▶ **Exercise prompt**
For each entry that follows, produce an exact copy.
○ ○ ○ ○ ○ ○ ○
(* ===== verification/TrdSpec.v ===== *)
(** * What SAVETRD does to a disk image

    The records of the image are read back as written; an image whose catalog
    tiles the disk stays one in the three modes of SAVETRD; a saved file is found
    again by INCTRD with its bytes. *)

From S2P Require Export Trd Reports DeviceSpec.

(** ** Records *)

Definition wf_record (e : STrdFile) : Prop :=
  length (trd_filename e) = 8%nat ∧ 0 ≤ trd_length e < 65536.

Definition wf_info (d : STrdDisc) : Prop :=
  length (trd_unused d) = 224%nat ∧ length (trd_unused2 d) = 2%nat
  ∧ length (trd_password d) = 9%nat ∧ length (trd_unused3 d) = 1%nat
  ∧ length (trd_label d) = 11%nat ∧ 0 ≤ numOfFreeSectors d < 65536 ∧ trDosId d = TRDOS_DISC_ID.

Definition wf_head (h : STrdHead) : Prop :=
  length (catalog h) = 128%nat ∧ Forall wf_record (catalog h) ∧ wf_info (trd_info h).

Lemma word_round v l : 0 ≤ v < 65536 → word_at (word_bytes v ++ l) = v.
Proof.
  intros H. unfold word_at, word_bytes, lo8, hi8, u8. simpl.
  rewrite Z.shiftr_div_pow2, Z.shiftl_mul_pow2 by lia.
  change (2 ^ 8) with 256.
  rewrite (Z.mod_small (v / 256)).
  - pose proof (Z.div_mod v 256). lia.
  - split; [apply Z.div_pos|apply Z.div_lt_upper_bound]; lia.
Qed.

Lemma file_record_length e : wf_record e → length (file_record e) = 16%nat.
Proof. intros [H _]. unfold file_record, full_name, word_bytes. rewrite !length_app, H. done. Qed.

Ltac short_list l :=
  repeat (destruct l as [|? l]; simpl in *; try lia; try discriminate).

Lemma read_file_record_written e : wf_record e → read_file_record (file_record e) = e.
Proof.
  destruct e as [name ext lo hi len sl ss st]. intros [Hn Hl]; simpl in *.
  pose proof (word_round len [sl; ss; st] Hl) as Hw.
  short_list name. unfold read_file_record. f_equal. exact Hw.
Qed.

Lemma read_catalog_written l rest :
  Forall wf_record l → read_catalog (length l) (flat_map file_record l ++ rest) = l.
Proof.
  induction 1 as [|e l He Hl IH]; simpl; [done|]. rewrite <- app_assoc.
  pose proof (file_record_length e He) as Hn.
  rewrite take_app_length', drop_app_length' by done. by rewrite read_file_record_written, IH.
Qed.

Lemma catalog_length l : Forall wf_record l → length (flat_map file_record l) = (16 * length l)%nat.
Proof.
  induction 1 as [|e l He Hl IH]; simpl; [done|].
  rewrite length_app, IH, file_record_length by done. lia.
Qed.

Lemma disc_record_length d : wf_info d → length (disc_record d) = 256%nat.
Proof.
  intros (H1 & H2 & H3 & H4 & H5 & _). unfold disc_record, word_bytes.
  simpl. repeat (rewrite ?length_app; simpl). lia.
Qed.

Lemma read_disc_record_written d : wf_info d → read_disc_record (disc_record d) = d.
Proof.
  destruct d as [e u fs ft dt nf fr id u2 pw u3 nd lb]. intros (H1 & H2 & H3 & H4 & H5 & H6 & H7); simpl in *.
  short_list u2. short_list pw. short_list u3. short_list lb.
  unfold read_disc_record, disc_record, byte_of, slice, word_bytes; simpl.
  do 6 (rewrite (app_nth2 u) by (rewrite H1; lia)).
  rewrite drop_0, !drop_app_ge by (rewrite H1; lia).
  rewrite take_app_length' by done. rewrite H1. simpl. f_equal.
  exact (word_round fr _ H6).
Qed.

Lemma head_record_length h : wf_head h → length (head_record h) = 2304%nat.
Proof.
  intros (H1 & H2 & H3). unfold head_record.
  rewrite length_app, catalog_length, disc_record_length, H1 by done. done.
Qed.

(** The first nine sectors written by [STrdHead::writeToFile] are read back as the
    catalog and the disk information they were written from. *)
Lemma head_read_back h data : wf_head h → readFromFile (head_record h ++ data) = Some h.
Proof.
  intros Hh. pose proof (head_record_length h Hh) as Hn. destruct Hh as (H1 & H2 & H3).
  unfold readFromFile. rewrite length_app, Hn.
  replace (_ <? _) with false by (symmetry; apply Z.ltb_ge; unfold SECTOR_SZ; lia).
  assert (slice 2048 256 (head_record h ++ data) = disc_record (trd_info h)) as ->.
  { unfold slice, head_record. rewrite <- app_assoc.
    rewrite drop_app_length' by (rewrite catalog_length, H1 by done; done).
    by rewrite take_app_length' by (by rewrite disc_record_length). }
  rewrite read_disc_record_written by done. unfold isTrdInfo. 
  assert (trDosId (trd_info h) = TRDOS_DISC_ID) as -> by apply H3.
  rewrite Z.eqb_refl. f_equal. destruct h as [cat info]; cbn [catalog trd_info] in *. f_equal.
  change (Z.to_nat NUM_OF_FILES_MAX) with 128%nat. rewrite <- H1. unfold head_record; cbn [catalog trd_info].
  rewrite <- app_assoc. by apply read_catalog_written.
Qed.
○ ○ ○ ○ ○ ○ ○
▶ **Answer space**
(* ===== verification/TrdSpec.v ===== *)
(** * What SAVETRD does to a disk image

    The records of the image are read back as written; an image whose catalog
    tiles the disk stays one in the three modes of SAVETRD; a saved file is found
    again by INCTRD with its bytes. *)

From S2P Require Export Trd Reports DeviceSpec.

(** ** Records *)

Definition wf_record (e : STrdFile) : Prop :=
  length (trd_filename e) = 8%nat ∧ 0 ≤ trd_length e < 65536.

Definition wf_info (d : STrdDisc) : Prop :=
  length (trd_unused d) = 224%nat ∧ length (trd_unused2 d) = 2%nat
  ∧ length (trd_password d) = 9%nat ∧ length (trd_unused3 d) = 1%nat
  ∧ length (trd_label d) = 11%nat ∧ 0 ≤ numOfFreeSectors d < 65536 ∧ trDosId d = TRDOS_DISC_ID.

Definition wf_head (h : STrdHead) : Prop :=
  length (catalog h) = 128%nat ∧ Forall wf_record (catalog h) ∧ wf_info (trd_info h).

Lemma word_round v l : 0 ≤ v < 65536 → word_at (word_bytes v ++ l) = v.
Proof.
  intros H. unfold word_at, word_bytes, lo8, hi8, u8. simpl.
  rewrite Z.shiftr_div_pow2, Z.shiftl_mul_pow2 by lia.
  change (2 ^ 8) with 256.
  rewrite (Z.mod_small (v / 256)).
  - pose proof (Z.div_mod v 256). lia.
  - split; [apply Z.div_pos|apply Z.div_lt_upper_bound]; lia.
Qed.

Lemma file_record_length e : wf_record e → length (file_record e) = 16%nat.
Proof. intros [H _]. unfold file_record, full_name, word_bytes. rewrite !length_app, H. done. Qed.

Ltac short_list l :=
  repeat (destruct l as [|? l]; simpl in *; try lia; try discriminate).

Lemma read_file_record_written e : wf_record e → read_file_record (file_record e) = e.
Proof.
  destruct e as [name ext lo hi len sl ss st]. intros [Hn Hl]; simpl in *.
  pose proof (word_round len [sl; ss; st] Hl) as Hw.
  short_list name. unfold read_file_record. f_equal. exact Hw.
Qed.

Lemma read_catalog_written l rest :
  Forall wf_record l → read_catalog (length l) (flat_map file_record l ++ rest) = l.
Proof.
  induction 1 as [|e l He Hl IH]; simpl; [done|]. rewrite <- app_assoc.
  pose proof (file_record_length e He) as Hn.
  rewrite take_app_length', drop_app_length' by done. by rewrite read_file_record_written, IH.
Qed.

Lemma catalog_length l : Forall wf_record l → length (flat_map file_record l) = (16 * length l)%nat.
Proof.
  induction 1 as [|e l He Hl IH]; simpl; [done|].
  rewrite length_app, IH, file_record_length by done. lia.
Qed.

Lemma disc_record_length d : wf_info d → length (disc_record d) = 256%nat.
Proof.
  intros (H1 & H2 & H3 & H4 & H5 & _). unfold disc_record, word_bytes.
  simpl. repeat (rewrite ?length_app; simpl). lia.
Qed.

Lemma read_disc_record_written d : wf_info d → read_disc_record (disc_record d) = d.
Proof.
  destruct d as [e u fs ft dt nf fr id u2 pw u3 nd lb]. intros (H1 & H2 & H3 & H4 & H5 & H6 & H7); simpl in *.
  short_list u2. short_list pw. short_list u3. short_list lb.
  unfold read_disc_record, disc_record, byte_of, slice, word_bytes; simpl.
  do 6 (rewrite (app_nth2 u) by (rewrite H1; lia)).
  rewrite drop_0, !drop_app_ge by (rewrite H1; lia).
  rewrite take_app_length' by done. rewrite H1. simpl. f_equal.
  exact (word_round fr _ H6).
Qed.

Lemma head_record_length h : wf_head h → length (head_record h) = 2304%nat.
Proof.
  intros (H1 & H2 & H3). unfold head_record.
  rewrite length_app, catalog_length, disc_record_length, H1 by done. done.
Qed.

(** The first nine sectors written by [STrdHead::writeToFile] are read back as the
    catalog and the disk information they were written from. *)
Lemma head_read_back h data : wf_head h → readFromFile (head_record h ++ data) = Some h.
Proof.
  intros Hh. pose proof (head_record_length h Hh) as Hn. destruct Hh as (H1 & H2 & H3).
  unfold readFromFile. rewrite length_app, Hn.
  replace (_ <? _) with false by (symmetry; apply Z.ltb_ge; unfold SECTOR_SZ; lia).
  assert (slice 2048 256 (head_record h ++ data) = disc_record (trd_info h)) as ->.
  { unfold slice, head_record. rewrite <- app_assoc.
    rewrite drop_app_length' by (rewrite catalog_length, H1 by done; done).
    by rewrite take_app_length' by (by rewrite disc_record_length). }
  rewrite read_disc_record_written by done. unfold isTrdInfo. 
  assert (trDosId (trd_info h) = TRDOS_DISC_ID) as -> by apply H3.
  rewrite Z.eqb_refl. f_equal. destruct h as [cat info]; cbn [catalog trd_info] in *. f_equal.
  change (Z.to_nat NUM_OF_FILES_MAX) with 128%nat. rewrite <- H1. unfold head_record; cbn [catalog trd_info].
  rewrite <- app_assoc. by apply read_catalog_written.
Qed.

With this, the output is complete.